Los inversores españoles asisten a un debate que, aunque se libra en Estados Unidos y China, tiene consecuencias globales. La cotización de Bitcoin en los exchanges europeos sigue de cerca la evolución de las noticias geopolíticas. Una eventual política pro-cripto desde Washington podría empujar el precio al alza, mientras que una escalada de tensiones con China podría generar incertidumbre a corto plazo.
Es importante recordar que la predicción de 500.000 dólares no es una certeza, sino un escenario posible dentro de un modelo que asume condiciones muy concretas: adopción institucional masiva, un entorno regulatorio favorable y la consolidación de Bitcoin como reserva de valor.
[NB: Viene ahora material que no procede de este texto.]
(* ===== verification/Keyboard.v ===== *)
(** * Keyboard: the input queue of [keyboard.rs]

    Scancodes arrive from the interrupt handler, are translated with the US
    QWERTY table and queued; [get_char] takes them out.  The static [Option]
    that holds the queue and the initialisation flag are both kept.  The
    messages about dropped characters on the serial port are left out. *)

From S2P Require Import Prelude.

Local Open Scope Z_scope.

(** ** The code *)
Definition SCANCODE_TO_ASCII : list Z :=
  [0; 27] ++ bytes "1234567890-=" ++ [8]
  ++ [9] ++ bytes "qwertyuiop[]" ++ [10]
  ++ [0] ++ bytes "asdfghjkl;'`"
  ++ [0] ++ bytes "\zxcvbnm,./"
  ++ [0] ++ bytes "*"
  ++ [0] ++ bytes " "
  ++ [0]
  ++ replicate 10 0
  ++ [0; 0; 0; 0; 0] ++ bytes "-"
  ++ [0; 0; 0] ++ bytes "+"
  ++ [0; 0; 0; 0; 0]
  ++ replicate 44 0.

Record keyboard := mkKeyboard {
  KEYBOARD_BUFFER : option (list Z);
  KEYBOARD_INITIALIZED : bool
}.

(** The statics before [rust_keyboard_init]. *)
Definition keyboard_boot : keyboard := mkKeyboard None false.

Definition rust_keyboard_init (_ : keyboard) : keyboard := mkKeyboard (Some []) true.

Definition scancode_to_ascii (scancode : Z) : outcome (option Z) :=
  if scancode <? Z.of_nat (length SCANCODE_TO_ASCII) then
    ascii ← arr_get SCANCODE_TO_ASCII (Z.to_nat scancode);
    Ret (if negb (ascii =? 0) then Some ascii else None)
  else Ret None.

(** The body shared by the interrupt handler and [rust_keyboard_put_scancode]. *)
Definition rust_keyboard_put_scancode (k : keyboard) (scancode : Z) : outcome keyboard :=
  if (scancode .& 0x80)%W =? 0 then
    ascii ← scancode_to_ascii scancode;
    match ascii, KEYBOARD_BUFFER k with
    | Some ascii, Some buffer =>
        if decide (length buffer < 256)%nat
        then Ret (mkKeyboard (Some (buffer ++ [ascii])) (KEYBOARD_INITIALIZED k))
        else Ret k
    | _, _ => Ret k
    end
  else Ret k.

(** [inb] returns what the controller holds at [KEYBOARD_DATA_PORT]. *)
Definition handle_keyboard_interrupt (inb : Z -> Z) (k : keyboard) : outcome keyboard :=
  rust_keyboard_put_scancode k (inb 0x60).

Definition get_char (k : keyboard) : Z * keyboard :=
  if negb (KEYBOARD_INITIALIZED k) then (-1, k)
  else match KEYBOARD_BUFFER k with
       | Some (ch :: buffer) => (ch, mkKeyboard (Some buffer) (KEYBOARD_INITIALIZED k))
       | _ => (-1, k)
       end.

Definition clear_buffer (k : keyboard) : keyboard :=
  if negb (KEYBOARD_INITIALIZED k) then k
  else match KEYBOARD_BUFFER k with
       | Some _ => mkKeyboard (Some []) (KEYBOARD_INITIALIZED k)
       | None => k
       end.

Definition buffer_has_data (k : keyboard) : bool :=
  if negb (KEYBOARD_INITIALIZED k) then false
  else match KEYBOARD_BUFFER k with Some (_ :: _) => true | _ => false end.

Definition rust_keyboard_get_char := get_char.
Definition rust_keyboard_clear_buffer := clear_buffer.
Definition rust_keyboard_handle_interrupt := handle_keyboard_interrupt.

(** ** Runs *)
Fixpoint put_all (k : keyboard) (scs : list Z) : outcome keyboard :=
  match scs with [] => Ret k | s :: scs' => k' ← rust_keyboard_put_scancode k s; put_all k' scs' end.

Fixpoint get_n (n : nat) (k : keyboard) : list Z * keyboard :=
  match n with
  | O => ([], k)
  | S n' => let '(c, k1) := get_char k in let '(cs, k2) := get_n n' k1 in (c :: cs, k2)
  end.

(** The character a key press stands for; releases and other keys have none. *)
Definition key_char (scancode : Z) : option Z :=
  if scancode <? 128
  then match SCANCODE_TO_ASCII !! Z.to_nat scancode with
       | Some 0 | None => None
       | Some c => Some c
       end
  else None.

Lemma scancode_table_length : length SCANCODE_TO_ASCII = 128%nat.
Proof. reflexivity. Qed.

(** Bit 7 of a byte. *)
Lemma release_bit s : 0 <= s < 256 -> ((s .& 0x80)%W =? 0) = (s <? 128).
Proof.
  intros H. apply eqb_prop.
  apply (byte_cases (fun s => Bool.eqb ((s .& 0x80)%W =? 0) (s <? 128))); [reflexivity|done].
Qed.

Lemma scancode_to_ascii_ok s : 0 <= s < 128 -> scancode_to_ascii s = Ret (key_char s).
Proof.
  intros H. unfold scancode_to_ascii, key_char. rewrite scancode_table_length.
  change (Z.of_nat 128) with 128. rewrite (proj2 (Z.ltb_lt _ _)) by lia.
  destruct (lookup_lt_is_Some_2 SCANCODE_TO_ASCII (Z.to_nat s)) as [c Hc].
  { rewrite scancode_table_length. lia. }
  unfold arr_get. rewrite Hc. cbn. by destruct c.
Qed.

(** One scancode: a key with a character is appended while there is room. *)
Lemma put_scancode_ok q s :
  0 <= s < 256 ->
  rust_keyboard_put_scancode (mkKeyboard (Some q) true) s =
  Ret (mkKeyboard (Some match key_char s with
                        | Some c => if decide (length q < 256)%nat then q ++ [c] else q
                        | None => q
                        end) true).
Proof.
  intros H. unfold rust_keyboard_put_scancode. rewrite release_bit by done.
  destruct (Z.ltb_spec s 128) as [Hlt|Hge].
  - rewrite scancode_to_ascii_ok by lia. step_ret. destruct (key_char s); [|done].
    cbn [KEYBOARD_BUFFER KEYBOARD_INITIALIZED]. by destruct (decide _).
  - unfold key_char. by rewrite (proj2 (Z.ltb_ge _ _)) by lia.
Qed.

Lemma put_all_ok scs q :
  Forall is_u8 scs -> (length q <= 256)%nat ->
  put_all (mkKeyboard (Some q) true) scs =
  Ret (mkKeyboard (Some (take 256 (q ++ omap key_char scs))) true).
Proof.
  intros H. revert q. induction H as [|s scs Hs _ IH]; intros q Hq; cbn [put_all].
  { cbn. rewrite app_nil_r, take_ge by lia. done. }
  rewrite put_scancode_ok by apply Hs. step_ret. cbn [omap list_omap].
  destruct (key_char s) as [c|]; [|by apply IH]. destruct (decide _) as [Hlt|Hge].
  - rewrite IH by (rewrite length_app; cbn; lia). by rewrite <- app_assoc.
  - rewrite IH by done. rewrite !take_app, !(take_ge q) by lia.
    replace (256 - length q)%nat with 0%nat by lia. done.
Qed.

Lemma get_n_ok n q :
  get_n n (mkKeyboard (Some q) true) =
  (take n q ++ replicate (n - length q) (-1), mkKeyboard (Some (drop n q)) true).
Proof.
  revert q. induction n as [|n IH]; intros q; [done|]. destruct q as [|c q]; cbn.
  - rewrite IH. cbn. rewrite take_nil, drop_nil, Nat.sub_0_r. done.
  - rewrite IH. done.
Qed.

(** ** The properties *)

(** C34. The queue delivers what was typed: after any sequence of scancodes the
    calls of [get_char] return the characters of the key presses in the order of
    the presses, the first 256 of them when nobody reads in between, and then -1;
    key releases and keys without a character leave no trace. *)
Theorem keyboard_fifo k scs n :
  Forall is_u8 scs ->
  exists k', put_all (rust_keyboard_init k) scs = Ret k' /\
    (get_n n k').1 =
      take n (take 256 (omap key_char scs)) ++ replicate (n - length (take 256 (omap key_char scs))) (-1).
Proof.
  intros H. eexists. split; [apply put_all_ok; [done|cbn; lia]|]. by rewrite get_n_ok.
Qed.

Lemma keyboard_fifo_witness :
  exists k', put_all (rust_keyboard_init keyboard_boot) [0x23; 0xA3; 0x2A; 0x17] = Ret k' /\
    (get_n 3 k').1 = bytes "hi" ++ [-1].
Proof.
  destruct (keyboard_fifo keyboard_boot [0x23; 0xA3; 0x2A; 0x17] 3) as (k' & H1 & H2).
  { by repeat constructor. }
  exists k'. split; [exact H1|]. rewrite H2. reflexivity.
Defined.

(** Runs: interrupts, injected scancodes, reads and clears in any order. *)
Inductive kb_reach : keyboard -> Prop :=
| kb_boot : kb_reach keyboard_boot
| kb_init k : kb_reach k -> kb_reach (rust_keyboard_init k)
| kb_put k s k' : kb_reach k -> is_u8 s -> rust_keyboard_put_scancode k s = Ret k' -> kb_reach k'
| kb_irq k inb k' : kb_reach k -> is_u8 (inb 0x60) -> handle_keyboard_interrupt inb k = Ret k' -> kb_reach k'
| kb_get k : kb_reach k -> kb_reach (get_char k).2
| kb_clear k : kb_reach k -> kb_reach (clear_buffer k).

Definition queue_ok (k : keyboard) : Prop :=
  match KEYBOARD_BUFFER k with
  | Some q => KEYBOARD_INITIALIZED k = true /\ (length q <= 256)%nat /\ Forall (fun c => 0 < c < 256) q
  | None => KEYBOARD_INITIALIZED k = false
  end.

Lemma key_char_byte s c : key_char s = Some c -> 0 < c < 256.
Proof.
  unfold key_char. destruct (s <? 128); [|done].
  destruct (SCANCODE_TO_ASCII !! Z.to_nat s) as [x|] eqn:E; [|done]. intros Hc.
  assert (forallb (fun x => (0 <=? x) && (x <? 256)) SCANCODE_TO_ASCII = true) as F by reflexivity.
  rewrite forallb_forall in F. apply list_elem_of_lookup_2, list_elem_of_In, F in E.
  destruct x; [done| |done]. injection Hc as <-. lia.
Qed.

Lemma put_queue_ok k s k' : queue_ok k -> is_u8 s -> rust_keyboard_put_scancode k s = Ret k' -> queue_ok k'.
Proof.
  intros Hk Hs H. destruct k as [[q|] i]; cbn in Hk.
  - destruct Hk as (-> & Hl & Hq). rewrite put_scancode_ok in H by apply Hs. inv_ret. cbn.
    destruct (key_char s) as [c|] eqn:E; [|done]. destruct (decide _) as [Hlt|]; [|done].
    split; [done|]. rewrite length_app. cbn. split; [lia|]. apply Forall_app. split; [done|].
    constructor; [by eapply key_char_byte|done].
  - subst i. unfold rust_keyboard_put_scancode in H. destruct (_ =? 0); [|by inv_ret].
    inv_bind H. destruct r; cbn in H; by inv_ret.
Qed.

(** Whatever the interrupt handler, the readers and the clearing of the
    buffer do in whatever order, the queue never grows beyond 256 characters,
    every queued character is a non-zero byte (so that [get_char] can tell it
    from "nothing there"), and before the initialisation nothing is delivered. *)
Theorem keyboard_bounded k :
  kb_reach k ->
  match KEYBOARD_BUFFER k with
  | Some q => KEYBOARD_INITIALIZED k = true /\ (length q <= 256)%nat /\ Forall (fun c => 0 < c < 256) q
  | None => KEYBOARD_INITIALIZED k = false /\ (get_char k).1 = -1 /\ buffer_has_data k = false
  end.
Proof.
  intros H. assert (queue_ok k) as Hk.
  { induction H as [|k|k s k' _ IH Hs Hp|k inb k' _ IH Hs Hp|k _ IH|k _ IH]; try done.
    - split_and!; [done|cbn; lia|constructor].
    - by eapply put_queue_ok.
    - by eapply put_queue_ok.
    - destruct k as [[[|c q]|] []]; cbn in *; try done. destruct IH as (_ & Hl & Hq).
      apply Forall_cons in Hq as [_ Hq]. split_and!; [done|lia|done].
    - destruct k as [[q|] []]; cbn in *; try done. split_and!; [done|lia|constructor]. }
  destruct k as [[q|] i]; cbn in *; [done|]. by subst i.
Qed.

Lemma keyboard_bounded_witness :
  exists k, kb_reach k /\ KEYBOARD_BUFFER k = Some (bytes "h") /\ (length (bytes "h") <= 256)%nat.
Proof.
  exists (mkKeyboard (Some (bytes "h")) true).
  assert (kb_reach (mkKeyboard (Some (bytes "h")) true)) as H.
  { apply (kb_put (rust_keyboard_init keyboard_boot) 0x23); [apply kb_init, kb_boot|by vm_compute|reflexivity]. }
  split; [exact H|]. split; [reflexivity|]. apply (keyboard_bounded _ H).
Defined.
Cualquier cambio en estos supuestos —como una regulación restrictiva o la aparición de una alternativa tecnológica— modificaría las proyecciones.
El contexto actual del mercado
Bitcoin se mueve hoy en la zona de los 64.000 dólares, lejos de los máximos históricos de 2021, pero también muy por encima de los mínimos del mercado bajista de 2022. La volatilidad sigue siendo alta, y factores como las decisiones de la Reserva Federal, la inflación o el ciclo electoral estadounidense influyen en el sentimiento. La apuesta de Standard Chartered es, en cierto modo, una apuesta por la maduración del activo: que deje de ser visto como un activo especulativo para convertirse en un pilar del sistema financiero global.
Trump, al vincular cripto y China, ha abierto un flanco que puede ser positivo o negativo. Si la narrativa se asienta en la opinión pública, Bitcoin podría percibirse como un activo estratégico, lo que atraería a inversores que antes lo consideraban marginal. Pero también existe el riesgo de que una politización excesiva genere regulaciones asfixiantes o que la desconfianza hacia China se traslade a proyectos vinculados al país asiático.
Lo que conviene vigilar
Para los lectores interesados en seguir la evolución de esta tesis, hay varias claves que marcarán el rumbo. La primera son las declaraciones de Kendrick y otros analistas de Standard Chartered: ¿modifican su precio objetivo si cambian las condiciones macro? La segunda, los movimientos de la administración estadounidense respecto a las criptomonedas, tanto regulatorios como en el ámbito de la política exterior. Por último, la evolución de la economía china y su postura hacia Bitcoin y las stablecoins.
Mientras tanto, la predicción de los 500.000 dólares sigue siendo un faro para los inversores más optimistas, pero también un recordatorio de que en el mundo cripto las proyecciones a largo plazo conviven con sacudidas a corto. Como siempre, la prudencia y la diversificación siguen siendo las mejores aliadas.